Investigation on combustion characteristics and suppression mechanism of thermal runaway venting gas of lithium iron phosphate batteries in discharge-heating coupling

Lithium iron phosphate (LFP) batteries are widely used in energy storage systems and commercial vehicles due to high safety, cycle life and stability. However, the LFP batteries remain susceptible to thermal runaway (TR) under extreme conditions. In this work, 25 Ah LFP cells were employed to investigate the coupled effects of discharge and external heating on TR behavior and gas generation. Furthermore, the effects of different suppressants on TR venting gas combined with electrolyte solvent combustion were analyzed using CHEMKIN. The results show that at 100% SOC, the cell exhibits the maximum temperature (361 °C) and the shortest triggering time (447 s), the highest proportion of H₂ (60.4%), indicating a most explosion risk.
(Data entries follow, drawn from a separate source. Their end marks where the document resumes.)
Lemma keeps_analyze_quiet (sid : string) (v : Vulnerability) :
  raw_finding sid v →
  keeps G (analyze_vulnerability_with_ai env v) (λ v', enriched v' ∧ v_scan_id v' = sid).
Proof.
  intros (Hfrom & Hsid & Hfp & Hty) w Hw. unfold analyze_vulnerability_with_ai.
  pose proof (keeps_ask_quiet Gpt4 ("vuln_analysis_" +:+ v_id v) (analysis_prompt v) w Hw)
    as H1.
  destruct (ask env Gpt4 _ _ w) as [[a|e] w1].
  - destruct H1 as [Hw1 _].
    pose proof (keeps_ask_quiet Claude ("remediation_" +:+ v_id (with_summary a v))
                  (remediation_prompt (with_summary a v)) w1 Hw1) as H2.
    destruct (ask env Claude _ _ w1) as [[b|e] w2]; [destruct H2 as [H2 _]|];
      (split; [done|]); unfold enriched; simpl; by eauto 10.
  - split; [done|]. unfold enriched; simpl; by eauto 10.
Qed.

End QuietFrame.

(** The loop rule for a list whose elements all satisfy [R]. *)
Lemma keeps_for_each_Forall {A B} (G : World → Prop) (R : B → Prop)
    (I : list B → A → Prop) (body : A → B → M A) (l : list B) :
  Forall R l →
  (∀ pre x s, R x → I pre s → keeps G (body s x) (I (pre ++ [x]))) →
  ∀ pre s, I pre s → keeps G (for_each l s body) (I (pre ++ l)).
Proof.
  intros Hl Hbody. induction Hl as [|x l Hx _ IH]; intros pre s Hs; simpl.
  - rewrite app_nil_r. by apply keeps_ret.
  - intros w Hw. unfold bind. pose proof (Hbody pre x s Hx Hs w Hw) as Hb.
    destruct (body s x w) as [[s'|e] w']; [|done].
    destruct Hb as [Hw' Hs']. specialize (IH _ _ Hs' w' Hw').
    by rewrite <- app_assoc in IH.
Qed.

Lemma findings_grown_quiet (sid : string) (w0 : World) : quiet (findings_grown sid w0).
Proof. intros w w' Hs Hv [H1 H2]. split; [congruence | by rewrite Hv]. Qed.

Lemma keeps_insert_vulnerability_grown (env : Env) (sid : string) (w0 : World)
    (v : Vulnerability) :
  enriched v → v_scan_id v = sid →
  keeps (findings_grown sid w0) (insert_vulnerability env v) (λ _, True).
Proof.
  intros He Hsid w [Hs (added & Hadd & Hall)]. unfold insert_vulnerability.
  destruct (store_ok env (ticks w)); [|split; [done | by exists added]].
  split; [|done]. split; [done|]. exists (added ++ [v]). simpl.
  rewrite Hadd, app_assoc. split; [done|]. apply Forall_app. split; [done|].
  by constructor.
Qed.

(** The findings [background_scan] stores. *)
Lemma background_scan_findings (env : Env) (r : ScanRequest) (w : World) :
  findings_grown (rq_id r) w (background_scan env r w).2.
Proof.
  pose proof (findings_grown_quiet (rq_id r) w) as Hq.
  assert (keeps (findings_grown (rq_id r) w) (background_scan env r) (λ _, True)) as Hk.
  { unfold background_scan. apply keeps_try.
    - eapply keeps_bind; [by apply keeps_now_quiet|]. intros started _.
      eapply keeps_bind; [by apply keeps_update_quiet|]. intros _ _.
      eapply keeps_bind; [by apply keeps_now_quiet|]. intros start_time _.
      eapply keeps_bind; [by apply keeps_perform_quiet|]. intros vs Hvs.
      eapply keeps_bind with (Q := λ _, True).
      { eapply keeps_weaken.
        - apply (keeps_for_each_Forall _ (raw_finding (rq_id r)) (λ _ _, True))
            with (pre := []); [done| |done].
          intros pre v acc Hv _.
          eapply keeps_bind; [by apply keeps_analyze_quiet|]. intros v' [He Hs].
          eapply keeps_bind; [by apply keeps_insert_vulnerability_grown|].
          intros _ _. by apply keeps_ret.
        - done. }
      intros analyzed _.
      eapply keeps_bind; [by apply keeps_now_quiet|]. intros end_time _.
      eapply keeps_bind; [apply keeps_tally|]. intros counts _.
      eapply keeps_bind with (Q := λ _, True).
      + destruct analyzed; [by apply keeps_ret | by apply keeps_ask_quiet].
      + intros summary _. by apply keeps_update_quiet.
    - intros _. eapply keeps_bind; [by apply keeps_now_quiet|]. intros failed_at _.
      by apply keeps_update_quiet. }
  assert (findings_grown (rq_id r) w w) as H0.
  { split; [done|]. exists []. by rewrite app_nil_r. }
  specialize (Hk w H0).
  destruct (background_scan env r w) as [[a|e] w']; simpl; [by destruct Hk | done].
Qed.

Lemma enriched_severity (v : Vulnerability) :
  enriched v → severity v ∈ ["critical"; "medium"; "high"].
Proof. intros [H _]. by apply from_test_payload_severity. Qed.

(** X5: whether it completes or fails, [background_scan] only appends to
    the stored findings: those stored before stay as they were and in place,
    the stored requests are not touched, and every finding appended belongs
    to the scan, carries both enrichment texts, and is labelled critical,
    medium or high. *)
Theorem stored_findings_only_grow (env : Env) (r : ScanRequest) (w : World) :
  db_scans (background_scan env r w).2 = db_scans w
  ∧ ∃ added,
      db_vulnerabilities (background_scan env r w).2 = db_vulnerabilities w ++ added
      ∧ Forall (λ v, v_scan_id v = rq_id r
                     ∧ is_Some (ai_summary v) ∧ is_Some (remediation_suggestion v)
                     ∧ severity v ∈ ["critical"; "medium"; "high"]) added.
Proof.
  destruct (background_scan_findings env r w) as [Hs (added & Hadd & Hall)].
  split; [done|]. exists added. split; [done|].
  eapply Forall_impl; [exact Hall|]. intros v [He Hsid]. simpl.
  split; [done|]. pose proof (enriched_severity v He).
  destruct He as (_ & H1 & H2 & _). done.
Qed.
Among the suppressants, trimethyl phosphate (TMP) demonstrates the most effective suppression, reducing flame temperature, laminar flame velocity, and net heat production by 32.6%, 97.5%, and 99.5%, respectively. In contrast, heptafluoropropane (FM200) and perfluorohexanone (Novec-1230) show weaker inhibition and produce HF as a by-product. This study provides both theoretical and experimental insights into TR mitigation and supports the development of efficient and environmentally friendly flame extinguishing agent for LFP batteries.